:: Given records ::
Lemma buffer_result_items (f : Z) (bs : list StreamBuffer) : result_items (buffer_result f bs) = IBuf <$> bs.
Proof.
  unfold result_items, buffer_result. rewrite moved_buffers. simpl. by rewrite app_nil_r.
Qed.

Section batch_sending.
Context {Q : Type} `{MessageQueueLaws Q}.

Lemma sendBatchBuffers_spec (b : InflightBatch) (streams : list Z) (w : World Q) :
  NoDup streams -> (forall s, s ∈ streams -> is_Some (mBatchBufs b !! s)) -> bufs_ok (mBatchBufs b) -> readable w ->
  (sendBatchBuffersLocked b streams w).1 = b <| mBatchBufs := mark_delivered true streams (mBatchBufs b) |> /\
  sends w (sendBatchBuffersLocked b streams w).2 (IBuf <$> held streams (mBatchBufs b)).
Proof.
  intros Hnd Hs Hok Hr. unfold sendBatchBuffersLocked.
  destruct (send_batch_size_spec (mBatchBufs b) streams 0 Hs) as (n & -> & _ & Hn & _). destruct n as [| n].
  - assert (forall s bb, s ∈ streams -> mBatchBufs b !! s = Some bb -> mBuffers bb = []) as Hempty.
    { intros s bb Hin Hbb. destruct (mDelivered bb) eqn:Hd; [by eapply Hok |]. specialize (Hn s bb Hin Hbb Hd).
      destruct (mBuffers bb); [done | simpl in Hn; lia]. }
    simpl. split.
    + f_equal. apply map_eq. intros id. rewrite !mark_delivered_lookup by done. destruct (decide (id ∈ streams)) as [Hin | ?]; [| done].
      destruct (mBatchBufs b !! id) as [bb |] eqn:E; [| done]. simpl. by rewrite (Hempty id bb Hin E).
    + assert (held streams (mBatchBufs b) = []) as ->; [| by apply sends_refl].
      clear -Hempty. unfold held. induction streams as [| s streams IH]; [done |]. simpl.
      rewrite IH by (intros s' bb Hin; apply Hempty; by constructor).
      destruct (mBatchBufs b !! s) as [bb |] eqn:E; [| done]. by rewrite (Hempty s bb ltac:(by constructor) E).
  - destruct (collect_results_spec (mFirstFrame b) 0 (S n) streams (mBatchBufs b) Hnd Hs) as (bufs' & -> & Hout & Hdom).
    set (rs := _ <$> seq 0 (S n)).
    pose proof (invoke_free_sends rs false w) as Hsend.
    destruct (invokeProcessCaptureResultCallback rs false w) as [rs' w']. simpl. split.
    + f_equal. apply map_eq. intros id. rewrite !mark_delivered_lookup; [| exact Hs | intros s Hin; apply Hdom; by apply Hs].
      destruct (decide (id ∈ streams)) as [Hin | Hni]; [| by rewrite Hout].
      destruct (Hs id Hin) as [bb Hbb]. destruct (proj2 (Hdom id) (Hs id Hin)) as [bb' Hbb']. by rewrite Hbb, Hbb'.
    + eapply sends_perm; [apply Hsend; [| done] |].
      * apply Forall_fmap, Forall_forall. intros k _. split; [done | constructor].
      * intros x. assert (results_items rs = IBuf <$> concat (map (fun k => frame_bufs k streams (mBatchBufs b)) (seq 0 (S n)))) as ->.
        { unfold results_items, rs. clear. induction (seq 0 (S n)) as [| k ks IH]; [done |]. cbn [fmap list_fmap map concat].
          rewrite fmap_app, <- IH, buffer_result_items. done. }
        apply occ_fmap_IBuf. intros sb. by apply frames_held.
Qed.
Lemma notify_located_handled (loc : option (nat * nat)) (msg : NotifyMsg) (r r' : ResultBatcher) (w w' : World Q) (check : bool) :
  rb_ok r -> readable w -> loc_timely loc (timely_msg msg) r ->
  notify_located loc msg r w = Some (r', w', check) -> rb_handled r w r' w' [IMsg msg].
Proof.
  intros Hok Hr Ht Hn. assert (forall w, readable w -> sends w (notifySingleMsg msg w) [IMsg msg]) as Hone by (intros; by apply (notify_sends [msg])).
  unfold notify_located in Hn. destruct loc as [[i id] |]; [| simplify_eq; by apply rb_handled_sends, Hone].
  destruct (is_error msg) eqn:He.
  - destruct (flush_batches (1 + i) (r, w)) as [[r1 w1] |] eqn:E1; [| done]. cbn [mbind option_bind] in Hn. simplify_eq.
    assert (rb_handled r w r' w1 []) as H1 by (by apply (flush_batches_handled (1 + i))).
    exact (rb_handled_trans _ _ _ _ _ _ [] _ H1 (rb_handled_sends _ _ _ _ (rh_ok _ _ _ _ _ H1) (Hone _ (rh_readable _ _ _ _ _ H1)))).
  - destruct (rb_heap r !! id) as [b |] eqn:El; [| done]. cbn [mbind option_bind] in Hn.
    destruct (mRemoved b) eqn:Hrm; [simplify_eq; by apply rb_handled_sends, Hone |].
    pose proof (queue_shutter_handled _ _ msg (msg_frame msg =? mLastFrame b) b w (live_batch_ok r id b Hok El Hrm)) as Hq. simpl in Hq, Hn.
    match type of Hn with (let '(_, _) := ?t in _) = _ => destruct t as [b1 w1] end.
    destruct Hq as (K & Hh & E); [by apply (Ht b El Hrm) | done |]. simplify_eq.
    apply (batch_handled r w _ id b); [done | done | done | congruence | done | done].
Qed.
--
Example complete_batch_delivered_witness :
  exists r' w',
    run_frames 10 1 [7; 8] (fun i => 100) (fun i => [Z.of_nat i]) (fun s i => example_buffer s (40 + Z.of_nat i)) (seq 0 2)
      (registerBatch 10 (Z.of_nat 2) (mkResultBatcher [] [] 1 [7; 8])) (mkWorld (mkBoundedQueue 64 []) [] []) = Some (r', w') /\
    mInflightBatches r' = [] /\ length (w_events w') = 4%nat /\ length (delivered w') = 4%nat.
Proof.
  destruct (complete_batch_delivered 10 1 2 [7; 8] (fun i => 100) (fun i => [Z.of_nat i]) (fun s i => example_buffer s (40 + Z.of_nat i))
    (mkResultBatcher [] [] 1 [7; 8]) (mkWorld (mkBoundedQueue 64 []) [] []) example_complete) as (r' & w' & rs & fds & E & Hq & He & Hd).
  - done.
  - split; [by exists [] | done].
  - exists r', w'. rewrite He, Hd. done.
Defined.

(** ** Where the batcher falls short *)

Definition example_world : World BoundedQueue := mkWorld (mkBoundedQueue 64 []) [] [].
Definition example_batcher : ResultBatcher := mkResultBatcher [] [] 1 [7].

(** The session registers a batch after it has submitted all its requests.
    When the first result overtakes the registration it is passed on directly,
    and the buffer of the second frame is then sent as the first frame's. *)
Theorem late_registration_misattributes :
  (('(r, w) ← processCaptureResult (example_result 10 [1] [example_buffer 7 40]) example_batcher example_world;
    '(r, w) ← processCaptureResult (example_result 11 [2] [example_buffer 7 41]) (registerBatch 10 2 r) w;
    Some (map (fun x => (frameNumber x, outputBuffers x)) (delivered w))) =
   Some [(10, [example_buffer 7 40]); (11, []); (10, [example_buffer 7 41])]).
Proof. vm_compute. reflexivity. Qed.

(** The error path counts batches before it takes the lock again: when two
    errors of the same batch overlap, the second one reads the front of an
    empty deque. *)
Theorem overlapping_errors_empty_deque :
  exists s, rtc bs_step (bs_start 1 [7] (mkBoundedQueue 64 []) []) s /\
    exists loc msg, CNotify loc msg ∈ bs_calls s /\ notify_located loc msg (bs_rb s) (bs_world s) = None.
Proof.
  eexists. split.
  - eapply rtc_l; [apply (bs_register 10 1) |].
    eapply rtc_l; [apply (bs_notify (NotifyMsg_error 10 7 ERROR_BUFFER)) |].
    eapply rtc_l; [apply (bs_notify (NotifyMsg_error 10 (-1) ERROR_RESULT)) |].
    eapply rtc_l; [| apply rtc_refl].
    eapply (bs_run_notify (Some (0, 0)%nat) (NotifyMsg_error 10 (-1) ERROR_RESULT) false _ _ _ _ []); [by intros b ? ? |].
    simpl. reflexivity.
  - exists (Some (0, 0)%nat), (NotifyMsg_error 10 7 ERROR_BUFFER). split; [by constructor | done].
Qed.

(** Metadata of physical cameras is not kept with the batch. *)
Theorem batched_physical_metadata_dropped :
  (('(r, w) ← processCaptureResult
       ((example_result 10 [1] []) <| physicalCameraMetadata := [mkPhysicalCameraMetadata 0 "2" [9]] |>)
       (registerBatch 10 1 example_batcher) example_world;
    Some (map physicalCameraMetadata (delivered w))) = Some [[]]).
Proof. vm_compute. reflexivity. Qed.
--
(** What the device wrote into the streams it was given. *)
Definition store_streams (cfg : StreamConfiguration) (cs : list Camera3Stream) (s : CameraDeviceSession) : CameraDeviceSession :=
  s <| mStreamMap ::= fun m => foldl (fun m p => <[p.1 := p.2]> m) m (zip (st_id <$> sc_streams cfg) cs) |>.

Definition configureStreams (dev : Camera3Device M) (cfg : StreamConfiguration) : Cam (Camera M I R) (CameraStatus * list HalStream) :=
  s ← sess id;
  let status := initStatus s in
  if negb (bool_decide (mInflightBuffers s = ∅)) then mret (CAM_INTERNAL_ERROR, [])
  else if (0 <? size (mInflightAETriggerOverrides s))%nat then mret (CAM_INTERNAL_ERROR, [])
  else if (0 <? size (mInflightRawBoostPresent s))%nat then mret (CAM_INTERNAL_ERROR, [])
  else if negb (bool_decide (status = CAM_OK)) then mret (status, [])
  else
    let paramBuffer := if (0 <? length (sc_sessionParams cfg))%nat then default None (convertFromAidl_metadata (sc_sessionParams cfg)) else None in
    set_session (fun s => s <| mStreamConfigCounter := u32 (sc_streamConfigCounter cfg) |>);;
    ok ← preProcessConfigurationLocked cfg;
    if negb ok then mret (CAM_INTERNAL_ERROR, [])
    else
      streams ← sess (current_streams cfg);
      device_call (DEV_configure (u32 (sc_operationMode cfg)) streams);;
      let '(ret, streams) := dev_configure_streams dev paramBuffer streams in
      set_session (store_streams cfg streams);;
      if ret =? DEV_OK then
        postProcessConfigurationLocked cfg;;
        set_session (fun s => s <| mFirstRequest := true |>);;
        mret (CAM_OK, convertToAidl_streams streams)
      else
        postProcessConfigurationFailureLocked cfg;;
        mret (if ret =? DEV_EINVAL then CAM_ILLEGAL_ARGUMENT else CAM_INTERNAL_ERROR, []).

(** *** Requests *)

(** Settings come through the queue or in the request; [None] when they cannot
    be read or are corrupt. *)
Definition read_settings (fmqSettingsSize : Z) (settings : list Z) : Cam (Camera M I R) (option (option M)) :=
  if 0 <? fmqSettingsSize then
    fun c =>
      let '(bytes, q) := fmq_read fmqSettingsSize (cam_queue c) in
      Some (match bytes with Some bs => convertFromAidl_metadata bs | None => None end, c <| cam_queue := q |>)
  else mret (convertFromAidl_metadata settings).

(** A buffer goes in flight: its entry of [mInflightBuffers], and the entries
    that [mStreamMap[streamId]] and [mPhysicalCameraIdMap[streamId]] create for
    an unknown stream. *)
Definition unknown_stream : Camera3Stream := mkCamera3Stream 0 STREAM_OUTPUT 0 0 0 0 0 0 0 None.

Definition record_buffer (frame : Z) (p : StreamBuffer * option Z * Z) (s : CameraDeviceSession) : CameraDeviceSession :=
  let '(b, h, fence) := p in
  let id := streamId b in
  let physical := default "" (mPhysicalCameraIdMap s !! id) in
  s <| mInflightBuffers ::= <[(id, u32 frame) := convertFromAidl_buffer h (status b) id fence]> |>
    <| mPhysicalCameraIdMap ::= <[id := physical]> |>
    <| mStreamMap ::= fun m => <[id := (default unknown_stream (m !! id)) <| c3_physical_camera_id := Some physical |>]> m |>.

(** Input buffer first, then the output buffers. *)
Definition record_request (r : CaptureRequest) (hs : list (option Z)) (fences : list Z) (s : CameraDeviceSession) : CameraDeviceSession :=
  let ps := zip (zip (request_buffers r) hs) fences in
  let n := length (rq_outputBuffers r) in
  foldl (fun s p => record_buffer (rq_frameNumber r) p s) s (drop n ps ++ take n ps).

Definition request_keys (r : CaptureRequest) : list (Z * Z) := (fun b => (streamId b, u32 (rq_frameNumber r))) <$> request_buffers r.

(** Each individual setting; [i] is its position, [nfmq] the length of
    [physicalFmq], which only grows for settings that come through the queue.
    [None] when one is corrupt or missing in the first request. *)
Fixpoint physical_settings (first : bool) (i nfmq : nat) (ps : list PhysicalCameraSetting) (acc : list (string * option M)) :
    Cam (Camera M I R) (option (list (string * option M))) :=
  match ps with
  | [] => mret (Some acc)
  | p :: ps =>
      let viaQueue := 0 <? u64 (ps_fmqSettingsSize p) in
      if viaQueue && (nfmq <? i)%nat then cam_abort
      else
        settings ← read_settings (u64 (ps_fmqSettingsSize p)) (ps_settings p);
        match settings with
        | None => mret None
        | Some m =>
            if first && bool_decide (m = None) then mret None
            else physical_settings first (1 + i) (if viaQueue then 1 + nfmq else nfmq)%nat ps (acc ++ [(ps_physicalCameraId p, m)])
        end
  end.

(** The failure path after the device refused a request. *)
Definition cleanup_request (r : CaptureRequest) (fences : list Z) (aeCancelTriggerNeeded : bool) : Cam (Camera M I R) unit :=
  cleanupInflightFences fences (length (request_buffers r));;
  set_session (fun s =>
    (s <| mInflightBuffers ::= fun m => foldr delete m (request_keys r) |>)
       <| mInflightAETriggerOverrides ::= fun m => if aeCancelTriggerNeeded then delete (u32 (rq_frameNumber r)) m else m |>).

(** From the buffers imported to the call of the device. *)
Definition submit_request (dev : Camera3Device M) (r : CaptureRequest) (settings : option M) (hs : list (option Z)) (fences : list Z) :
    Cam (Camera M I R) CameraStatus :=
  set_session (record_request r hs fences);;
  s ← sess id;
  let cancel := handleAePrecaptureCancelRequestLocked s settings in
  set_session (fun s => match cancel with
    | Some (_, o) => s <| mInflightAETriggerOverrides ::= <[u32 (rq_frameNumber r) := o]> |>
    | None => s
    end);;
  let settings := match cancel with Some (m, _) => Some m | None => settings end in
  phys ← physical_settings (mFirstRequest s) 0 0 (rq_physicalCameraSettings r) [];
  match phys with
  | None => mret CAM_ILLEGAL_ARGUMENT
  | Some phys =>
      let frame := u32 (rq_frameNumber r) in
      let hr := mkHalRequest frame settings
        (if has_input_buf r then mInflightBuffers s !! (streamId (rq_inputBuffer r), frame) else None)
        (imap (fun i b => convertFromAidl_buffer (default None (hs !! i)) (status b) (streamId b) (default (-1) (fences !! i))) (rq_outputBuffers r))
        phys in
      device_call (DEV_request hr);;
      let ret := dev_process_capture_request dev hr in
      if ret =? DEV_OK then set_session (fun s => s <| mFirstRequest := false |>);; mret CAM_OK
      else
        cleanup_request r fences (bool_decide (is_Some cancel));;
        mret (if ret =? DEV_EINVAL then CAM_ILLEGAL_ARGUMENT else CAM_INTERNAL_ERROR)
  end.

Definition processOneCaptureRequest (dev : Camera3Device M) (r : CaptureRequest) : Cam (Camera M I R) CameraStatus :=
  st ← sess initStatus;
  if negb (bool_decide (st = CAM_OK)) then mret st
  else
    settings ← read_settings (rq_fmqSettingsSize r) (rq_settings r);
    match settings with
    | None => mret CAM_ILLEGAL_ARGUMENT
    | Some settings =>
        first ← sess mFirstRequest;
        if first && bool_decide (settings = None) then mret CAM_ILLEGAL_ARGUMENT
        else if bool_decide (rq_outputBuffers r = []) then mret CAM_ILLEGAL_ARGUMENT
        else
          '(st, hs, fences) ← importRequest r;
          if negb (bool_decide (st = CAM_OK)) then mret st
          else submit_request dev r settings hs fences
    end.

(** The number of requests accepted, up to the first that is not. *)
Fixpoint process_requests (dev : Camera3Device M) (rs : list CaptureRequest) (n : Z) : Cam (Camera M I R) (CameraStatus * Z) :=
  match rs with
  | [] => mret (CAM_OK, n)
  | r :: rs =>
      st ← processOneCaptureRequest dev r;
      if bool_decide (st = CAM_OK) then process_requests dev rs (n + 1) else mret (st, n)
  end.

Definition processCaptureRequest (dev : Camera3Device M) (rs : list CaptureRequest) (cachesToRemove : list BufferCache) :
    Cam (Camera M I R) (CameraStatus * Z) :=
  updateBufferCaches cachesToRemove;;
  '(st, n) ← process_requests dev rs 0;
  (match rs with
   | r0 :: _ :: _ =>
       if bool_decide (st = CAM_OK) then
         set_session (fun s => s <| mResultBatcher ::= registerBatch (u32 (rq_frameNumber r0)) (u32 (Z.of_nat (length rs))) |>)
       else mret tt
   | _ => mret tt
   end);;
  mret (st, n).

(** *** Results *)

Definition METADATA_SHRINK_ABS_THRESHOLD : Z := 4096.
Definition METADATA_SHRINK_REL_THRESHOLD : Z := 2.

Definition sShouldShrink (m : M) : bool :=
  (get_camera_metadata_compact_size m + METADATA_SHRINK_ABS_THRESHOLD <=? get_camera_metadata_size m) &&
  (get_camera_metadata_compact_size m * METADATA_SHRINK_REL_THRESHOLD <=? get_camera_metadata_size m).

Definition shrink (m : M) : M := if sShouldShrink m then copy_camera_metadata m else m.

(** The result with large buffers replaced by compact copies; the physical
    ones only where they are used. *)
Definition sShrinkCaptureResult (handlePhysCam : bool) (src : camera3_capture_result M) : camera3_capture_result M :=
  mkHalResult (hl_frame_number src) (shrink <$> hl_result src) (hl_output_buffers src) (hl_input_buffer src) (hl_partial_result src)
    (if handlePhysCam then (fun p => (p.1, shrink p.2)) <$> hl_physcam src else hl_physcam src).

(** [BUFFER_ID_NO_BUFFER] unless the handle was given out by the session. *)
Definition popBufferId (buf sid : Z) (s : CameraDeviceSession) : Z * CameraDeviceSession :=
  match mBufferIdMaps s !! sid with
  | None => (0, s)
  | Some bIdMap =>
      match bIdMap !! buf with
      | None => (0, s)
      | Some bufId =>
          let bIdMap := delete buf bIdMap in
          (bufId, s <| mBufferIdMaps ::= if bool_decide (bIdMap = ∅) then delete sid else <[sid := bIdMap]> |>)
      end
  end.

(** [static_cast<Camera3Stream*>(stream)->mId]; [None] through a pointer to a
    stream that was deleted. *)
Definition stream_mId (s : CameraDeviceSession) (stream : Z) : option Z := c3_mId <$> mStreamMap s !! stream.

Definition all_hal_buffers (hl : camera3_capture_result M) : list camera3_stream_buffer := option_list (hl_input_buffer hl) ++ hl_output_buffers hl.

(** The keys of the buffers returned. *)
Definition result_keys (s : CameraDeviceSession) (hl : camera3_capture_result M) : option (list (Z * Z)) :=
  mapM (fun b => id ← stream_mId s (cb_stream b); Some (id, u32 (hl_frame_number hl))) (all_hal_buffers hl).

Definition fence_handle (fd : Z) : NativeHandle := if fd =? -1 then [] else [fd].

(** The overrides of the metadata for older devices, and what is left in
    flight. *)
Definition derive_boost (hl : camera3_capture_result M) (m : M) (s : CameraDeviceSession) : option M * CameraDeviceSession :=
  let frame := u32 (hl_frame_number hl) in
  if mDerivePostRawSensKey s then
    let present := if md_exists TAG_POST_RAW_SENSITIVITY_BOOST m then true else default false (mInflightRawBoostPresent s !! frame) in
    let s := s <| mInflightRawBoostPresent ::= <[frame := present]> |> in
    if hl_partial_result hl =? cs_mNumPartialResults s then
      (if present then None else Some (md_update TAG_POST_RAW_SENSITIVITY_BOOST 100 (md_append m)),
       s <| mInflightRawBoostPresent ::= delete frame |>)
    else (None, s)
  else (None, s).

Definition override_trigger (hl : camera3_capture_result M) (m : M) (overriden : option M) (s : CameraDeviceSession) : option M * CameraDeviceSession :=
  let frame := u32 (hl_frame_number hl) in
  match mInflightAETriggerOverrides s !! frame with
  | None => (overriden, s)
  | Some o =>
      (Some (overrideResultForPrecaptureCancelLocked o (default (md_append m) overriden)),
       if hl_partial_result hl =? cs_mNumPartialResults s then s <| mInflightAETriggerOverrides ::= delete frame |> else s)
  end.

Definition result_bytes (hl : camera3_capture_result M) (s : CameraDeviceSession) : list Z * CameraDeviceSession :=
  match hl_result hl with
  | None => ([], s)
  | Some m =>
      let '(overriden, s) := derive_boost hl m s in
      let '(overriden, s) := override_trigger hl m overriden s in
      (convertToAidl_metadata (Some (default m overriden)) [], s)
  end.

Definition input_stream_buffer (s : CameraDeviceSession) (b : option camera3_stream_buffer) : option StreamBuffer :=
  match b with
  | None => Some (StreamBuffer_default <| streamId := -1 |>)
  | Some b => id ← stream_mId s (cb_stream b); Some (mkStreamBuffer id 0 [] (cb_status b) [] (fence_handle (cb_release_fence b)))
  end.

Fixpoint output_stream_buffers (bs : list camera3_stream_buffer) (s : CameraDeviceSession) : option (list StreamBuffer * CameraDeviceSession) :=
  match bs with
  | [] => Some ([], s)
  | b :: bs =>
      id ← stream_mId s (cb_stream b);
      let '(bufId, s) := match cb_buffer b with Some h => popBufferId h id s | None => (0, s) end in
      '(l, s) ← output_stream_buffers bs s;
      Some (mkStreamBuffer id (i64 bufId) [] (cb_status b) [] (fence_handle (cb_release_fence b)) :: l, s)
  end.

:: Task brief ::
Copy each line in the listing where "eapply" appears.

:: Answer to this task ::
    { intros s bb Hin Hbb. destruct (mDelivered bb) eqn:Hd; [by eapply Hok |]. specialize (Hn s bb Hin Hbb Hd).
    + eapply sends_perm; [apply Hsend; [| done] |].
  - eapply rtc_l; [apply (bs_register 10 1) |].
    eapply rtc_l; [apply (bs_notify (NotifyMsg_error 10 7 ERROR_BUFFER)) |].
    eapply rtc_l; [apply (bs_notify (NotifyMsg_error 10 (-1) ERROR_RESULT)) |].
    eapply rtc_l; [| apply rtc_refl].
    eapply (bs_run_notify (Some (0, 0)%nat) (NotifyMsg_error 10 (-1) ERROR_RESULT) false _ _ _ _ []); [by intros b ? ? |].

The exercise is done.